When embryos were subjected to a regimen of 15% O2 for 4.5 continuous days, HIF-1α protein expression as assessed by Western blot analysis was increased at stage 27, 30 and 33 by an average of 4.52, 3.63 and 1.65 fold respectively (n = 6). Stage 27 and 30 but not stage 33 extracts, were significantly increased in HIF-1α protein expression under hypoxia (p = 0.009; p = 0.005 respectively). Consistent with the immunohistology results, under the hyperoxic regimen of 75% O2 for 2 days followed by 40% O2 for the remaining 2.5 days, HIF-1α protein expression was increased by an average of 1.55, 1.80 and 0.313 fold respectively (n = 4), with stage 30 extracts showing a significant increase (p = 0.03) (Figure 3A).

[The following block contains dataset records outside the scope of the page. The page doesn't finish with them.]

(* ===== verification/ToDb.v ===== *)
(** * ToDb: [wiktionary_to_db.py]

    [src/memory/adapters/wiktionary_to_db.py] scrapes each word of its
    command line or word list, enriches the lemma object with labels
    ([_enrich_lemma_inplace], Labels.v) and stores it with
    [l0_db.upsert_lemma] (L0Db.v) on the connection [l0_db.connect]
    opens; a word that fails is retried [--retries] times.  The scraper
    is an oracle [scrape_word w k] (the [k]-th call for [w], [None] for an
    exception); the connection is the state threaded through the words,
    so that a call that raises leaves it as the next word finds it. *)

From S2P Require Import Prelude Text Json Labels L0Db.

Open Scope Z_scope.

(** What the script prints for a word: [[OK]] at an attempt ([0] the
    first call, [k] the retry [k]) or [[FAIL]]. *)
Inductive todb_status := TOk (attempt : nat) | TFail.

(** The parsed command line *)
Record ToDbArgs := {
  a_word : option (list Z);
  a_list : option (list Z);   (** the text of the [--list] file *)
  a_retries : Z
}.

Section ToDb.
Context `{UnicodeDB}.
(** [hashlib.sha256] of [l0_db.py] *)
Variable sha : json -> list Z.
(** [scrape_word(w)] at its [k]-th call for [w] *)
Variable scrape_word : list Z -> nat -> option json.
(** [str.splitlines] *)
Variable text_lines : list Z -> list (list Z).

(** One [try] block: scrape, enrich in place, upsert. *)
Definition attempt (c : Conn) (w : list Z) (k : nat) : bool * Conn :=
  match scrape_word w k with
  | None => (false, c)
  | Some obj =>
      match _enrich_lemma_inplace_todb obj with
      | None => (false, c)
      | Some obj' =>
          let '(r, c') := l0_upsert_lemma sha c obj' in
          (match r with Ok _ => true | Err _ => false end, c')
      end
  end.

(** [for k in range(1, args.retries+1): ... break] *)
Fixpoint retry_loop (c : Conn) (w : list Z) (ks : list nat) : option nat * Conn :=
  match ks with
  | [] => (None, c)
  | k :: ks' =>
      let '(ok, c') := attempt c w k in
      if ok then (Some k, c') else retry_loop c' w ks'
  end.

(** The body of [for i, w in enumerate(words, 1)]; printing and
    [time.sleep] are left out. *)
Definition word_step (retries : Z) (acc : Conn * list (list Z * todb_status)) (w : list Z)
    : Conn * list (list Z * todb_status) :=
  let '(c, log) := acc in
  let '(ok, c1) := attempt c w 0 in
  if ok then (c1, log ++ [(w, TOk 0)])
  else if 0 <? retries then
    let '(r, c2) := retry_loop c1 w (seq 1 (Z.to_nat retries)) in
    (c2, log ++ [(w, match r with Some k => TOk k | None => TFail end)])
  else (c1, log ++ [(w, TFail)]).

(** The list comprehension over the lines of [--list]; [None] when
    there is no list ([Path(None)] raises). *)
Definition list_words (a : ToDbArgs) : option (list (list Z)) :=
  t ← a_list a; Some (filter (fun w => w <> []) (map py_strip (text_lines t))).

(** [words = [args.word] if args.word else [...]] *)
Definition todb_words (a : ToDbArgs) : option (list (list Z)) :=
  match a_word a with
  | Some w => if bool_decide (w = []) then list_words a else Some [w]
  | None => list_words a
  end.

(** [main()] on the database file [db] *)
Definition todb_main (a : ToDbArgs) (db : DBState) : option (Conn * list (list Z * todb_status)) :=
  words ← todb_words a;
  Some (fold_left (word_step (a_retries a)) words (connect db, [])).

End ToDb.

(** ** Samples *)

(** A lemma object whose [variants] is not iterable: [upsert_lemma]
    raises after its [BEGIN]. *)
Definition bad_variants_obj : json := JObj [(str "lemma", JStr (str "bad")); (str "variants", JNum 5)].

Definition sample_scrape (w : list Z) (_ : nat) : option json :=
  if bool_decide (w = str "bad") then Some bad_variants_obj else Some sample_lemma.

Definition list_args (retries : Z) : ToDbArgs := {| a_word := None; a_list := Some []; a_retries := retries |}.

(** ** A database without the detail tables *)

(** The connection after a failed [upsert_lemma] on a database whose
    schema lacks [l0_variant]: nothing committed beyond [C0], and any
    open transaction on a copy with the same tables. *)
Definition poisoned (C0 : DBState) (c : Conn) : Prop :=
  committed c = C0 /\ t_variant ∉ db_tables C0 /\
  (forall w, tx c = Some w -> db_tables w = db_tables C0).

Lemma exec_db_tables w s w' : exec_db w s = Ok w' -> db_tables w' = db_tables w.
Proof. destruct s; simpl; repeat case_bool_decide; simpl; by intros [= <-]. Qed.

(** The steps of [upsert_lemma] after its [BEGIN]: a [Raise], or the
    upsert of [l0_entry] and then the [DELETE] from [l0_variant]. *)
Lemma run_poisoned_tail C0 w ps :
  poisoned C0 (mkConn C0 (Some w)) ->
  ps = [Raise] \/ (exists lemma raw ck rest,
                     ps = Do (SUpsertEntry lemma raw ck) :: Do (SDelete t_variant lemma) :: rest) ->
  (exists e, (run (mkConn C0 (Some w)) ps).1 = Err e) /\ poisoned C0 (run (mkConn C0 (Some w)) ps).2.
Proof.
  intros HP [->|(lemma & raw & ck & rest & ->)]; [split; [by eexists|done]|].
  destruct HP as (_ & Hv & Htx). specialize (Htx w eq_refl). cbn [run exec tx default committed id].
  destruct (exec_db w (SUpsertEntry lemma raw ck)) as [w1|e] eqn:He1.
  - apply exec_db_tables in He1 as Ht1. cbn [exec tx default committed id].
    rewrite exec_db_delete_missing by congruence. split; [by eexists|].
    split_and!; [done|done|]. simpl. intros ? [= <-]. congruence.
  - split; [by eexists|]. split_and!; [done|done|]. simpl. intros ? [= <-]. done.
Qed.

(** On such a connection every [upsert_lemma] fails and the connection
    stays so. *)
Lemma upsert_poisoned vk sha C0 c obj :
  poisoned C0 c ->
  (exists e, (upsert_lemma vk sha c obj).1 = Err e) /\ poisoned C0 (upsert_lemma vk sha c obj).2.
Proof.
  intros HP. pose proof HP as (Hc & Hv & Htx). unfold upsert_lemma, upsert_steps.
  destruct (py_getitem obj (str "lemma")) as [lj|]; [|simpl; split; [by eexists|done]].
  cbn [run]. destruct (tx c) as [w|] eqn:Ht; unfold exec; rewrite Ht; [simpl; split; [by eexists|done]|].
  rewrite Hc. apply run_poisoned_tail; [split_and!; [done|done|]; simpl; by intros ? [= <-]|].
  destruct (sql_param lj); [right; by do 4 eexists|by left].
Qed.

Section Poisoned.
Context `{UnicodeDB}.
Variables (sha : json -> list Z) (scrape_word : list Z -> nat -> option json).
Variable C0 : DBState.

Lemma attempt_poisoned c w k :
  poisoned C0 c -> (attempt sha scrape_word c w k).1 = false /\ poisoned C0 (attempt sha scrape_word c w k).2.
Proof.
  intros HP. unfold attempt. destruct (scrape_word w k); [|by split].
  destruct (_enrich_lemma_inplace_todb _) as [obj'|]; [|by split]. unfold l0_upsert_lemma.
  destruct (upsert_poisoned l0_verb_keys sha C0 c obj' HP) as [[e He] HP'].
  destruct (upsert_lemma _ _ _ _) as [r c']. simpl in *. subst r. by split.
Qed.

Lemma retry_poisoned c w ks :
  poisoned C0 c -> (retry_loop sha scrape_word c w ks).1 = None /\ poisoned C0 (retry_loop sha scrape_word c w ks).2.
Proof.
  revert c. induction ks as [|k ks IH]; intros c HP; simpl; [done|].
  destruct (attempt_poisoned c w k HP) as [Hf HP']. destruct (attempt _ _ _ _ _) as [ok c']. simpl in *.
  subst ok. by apply IH.
Qed.

(** Every word is logged [[FAIL]] and the connection stays poisoned. *)
Lemma words_poisoned retries ws c log :
  poisoned C0 c ->
  let '(c', log') := fold_left (word_step sha scrape_word retries) ws (c, log) in
  poisoned C0 c' /\ log' = log ++ map (fun w => (w, TFail)) ws.
Proof.
  revert c log. induction ws as [|w ws IH]; intros c log HP; simpl; [by rewrite app_nil_r|].
  destruct (attempt_poisoned c w 0 HP) as [Hf HP1]. destruct (attempt _ _ _ _ _) as [ok c1] eqn:Ha.
  simpl in Hf, HP1. subst ok. destruct (0 <? retries).
  - destruct (retry_poisoned c1 w (seq 1 (Z.to_nat retries)) HP1) as [Hn HP2].
    destruct (retry_loop _ _ _ _ _) as [r c2]. simpl in *. subst r.
    specialize (IH c2 (log ++ [(w, TFail)]) HP2). destruct (fold_left _ _ _). by rewrite <-app_assoc in IH.
  - specialize (IH c1 (log ++ [(w, TFail)]) HP1). destruct (fold_left _ _ _). by rewrite <-app_assoc in IH.
Qed.

End Poisoned.

Lemma connect_poisoned db : t_variant ∉ db_tables db -> poisoned (create_entry_table db) (connect db).
Proof.
  intros Hv. split_and!; [done| |done]. unfold create_entry_table. case_bool_decide; [done|]. simpl.
  rewrite elem_of_app, list_elem_of_singleton. intros [|Heq]; [done|]. vm_compute in Heq. congruence.
Qed.

(** C29: [wiktionary_to_db.py] on a database it opens with
    [l0_db.connect] whose schema lacks [l0_variant] (as every database
    the repository's code creates): whatever the scraper returns and
    however many retries are asked for, every word is reported
    [[FAIL]] and nothing beyond the empty [l0_entry] table is
    committed. *)
Theorem todb_fresh_db_fails `{UnicodeDB} sha scrape_word text_lines a db ws :
  t_variant ∉ db_tables db -> todb_words text_lines a = Some ws ->
  exists c, todb_main sha scrape_word text_lines a db = Some (c, map (fun w => (w, TFail)) ws) /\
            committed c = create_entry_table db.
Proof.
  intros Hv Hw. unfold todb_main. rewrite Hw. simpl.
  pose proof (words_poisoned sha scrape_word _ (a_retries a) ws (connect db) [] (connect_poisoned db Hv)) as HP.
  destruct (fold_left _ _ _) as [c log]. destruct HP as [(Hc & _) ->]. by exists c.
Qed.

Lemma todb_fresh_db_fails_witness :
  t_variant ∉ db_tables (mkDB [] [] []) /\
  todb_words (fun _ => []) {| a_word := Some (str "run"); a_list := None; a_retries := 2 |} = Some [str "run"] /\
  exists c, todb_main sample_sha (fun _ _ => Some sample_lemma) (fun _ => [])
              {| a_word := Some (str "run"); a_list := None; a_retries := 2 |} (mkDB [] [] [])
            = Some (c, map (fun w => (w, TFail)) [str "run"]) /\
          committed c = create_entry_table (mkDB [] [] []).
Proof.
  assert (Hv : t_variant ∉ db_tables (mkDB [] [] [])) by (simpl; apply not_elem_of_nil).
  assert (Hw : todb_words (fun _ => []) {| a_word := Some (str "run"); a_list := None; a_retries := 2 |}
               = Some [str "run"]) by reflexivity.
  split; [exact Hv|]. split; [exact Hw|]. exact (todb_fresh_db_fails _ _ _ _ _ _ Hv Hw).
Defined.

(** ** An open transaction sticks *)

(** With a transaction left open by an earlier exception, every later
    [upsert_lemma] fails and leaves the connection as it is. *)
Lemma upsert_open_tx vk sha c obj :
  tx c <> None -> exists e, upsert_lemma vk sha c obj = (Err e, c).
Proof.
  intros Ht. unfold upsert_lemma, upsert_steps. destruct (py_getitem obj (str "lemma")); [|by eexists].
  cbn [run]. unfold exec. destruct (tx c); [by eexists|done].
Qed.

Section OpenTx.
Context `{UnicodeDB}.
Variables (sha : json -> list Z) (scrape_word : list Z -> nat -> option json).

Lemma attempt_open_tx c w k : tx c <> None -> attempt sha scrape_word c w k = (false, c).
Proof.
  intros Ht. unfold attempt. destruct (scrape_word w k); [|done].
  destruct (_enrich_lemma_inplace_todb _) as [obj'|]; [|done]. unfold l0_upsert_lemma.
  by destruct (upsert_open_tx l0_verb_keys sha c obj' Ht) as [e ->].
Qed.

Lemma retry_open_tx c w ks : tx c <> None -> retry_loop sha scrape_word c w ks = (None, c).
Proof. intros Ht. induction ks as [|k ks IH]; simpl; [done|]. by rewrite attempt_open_tx. Qed.

(** Once an [upsert_lemma] raises after its [BEGIN], every later word
    of the run is reported [[FAIL]], whatever the scraper returns. *)
Theorem words_open_tx retries ws c log :
  tx c <> None ->
  fold_left (word_step sha scrape_word retries) ws (c, log) = (c, log ++ map (fun w => (w, TFail)) ws).
Proof.
  revert log. induction ws as [|w ws IH]; intros log Ht; simpl; [by rewrite app_nil_r|].
  rewrite attempt_open_tx by done. destruct (0 <? retries); [rewrite retry_open_tx by done|];
    rewrite IH, <-app_assoc by done; done.
Qed.

End OpenTx.

(** On a database with every table, the word [run] alone is stored at
    the first attempt, but after a lemma object that makes
    [upsert_lemma] raise, [run] fails too, retries included. *)
Example todb_bad_object_poisons_run :
  option_map snd (todb_main sample_sha sample_scrape (fun _ => [str "run"]) (list_args 1) all_tables_db)
    = Some [(str "run", TOk 0)] /\
  option_map snd (todb_main sample_sha sample_scrape (fun _ => [str "bad"; str "run"]) (list_args 1) all_tables_db)
    = Some [(str "bad", TFail); (str "run", TFail)].
Proof. split; vm_compute; reflexivity. Qed.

Figure 3. Protein expression of HIF-1α and select downstream targets under the hypoxic and hyperoxic regimens.

Figure 3

HIF-1α, PDGF-B, Ang2 and Tie2 protein expression was analyzed by Western blot. VEGF-A was analyzed by ELISA and VEGFR2 by immunoprecipitation. A: HIF-1α protein expression from stages 27, 30 and 33 after exposure to hypoxic and hyperoxic regimens compared to HIF-1α basal levels detected in extracts from embryos exposed to ambient (normoxic) oxygen control levels. HIF-1α protein expression was significantly higher than control levels under hypoxia at both stage 27 and 30 (n = 6) (St 27 p = 0.009; St 30 p = 0.005). Unexpectedly, HIF-1α protein expression was also significantly higher under hyperoxic conditions at stage 30 (p = 0.03). B: VEGF-A was significantly increased under both hypoxic and hyperoxic regimens at stage 30 (n = 4) (p = 0.003, p = 0.002 respectively). C: Phosphorylated-VEGFR2 and total VEGFR2 were significantly increased under only the hypoxic regimen at stage 30 (n = 4) (p = 0.01; p = 0.01 respectively). The ratio of the levels of phosphorylated VEGFR2 compared to total VEGFR2 was consistent over the 3 conditions at stage 30. D: PDGF-B was significantly increased under both hypoxic and hyperoxic regimens at stage 30 (n = 4) (p = 0.01, p = 0.01 respectively). E: Stage 30 Ang2 expression was upregulated under both hypoxia and hyperoxia but not to a significant level (n = 4). F: Stage 33 Ang2 expression one-half day after the left and right coronary arteries attached to the aorta. Similar to results from stage 30 extracts, there was no significant increase under either the hypoxic or hyperoxic regimens (n = 4). G: Stage 33 Tie2 expression was significantly increased under both hypoxia and hyperoxia (n = 4) (p = 0.01; p = 0.01 respectively).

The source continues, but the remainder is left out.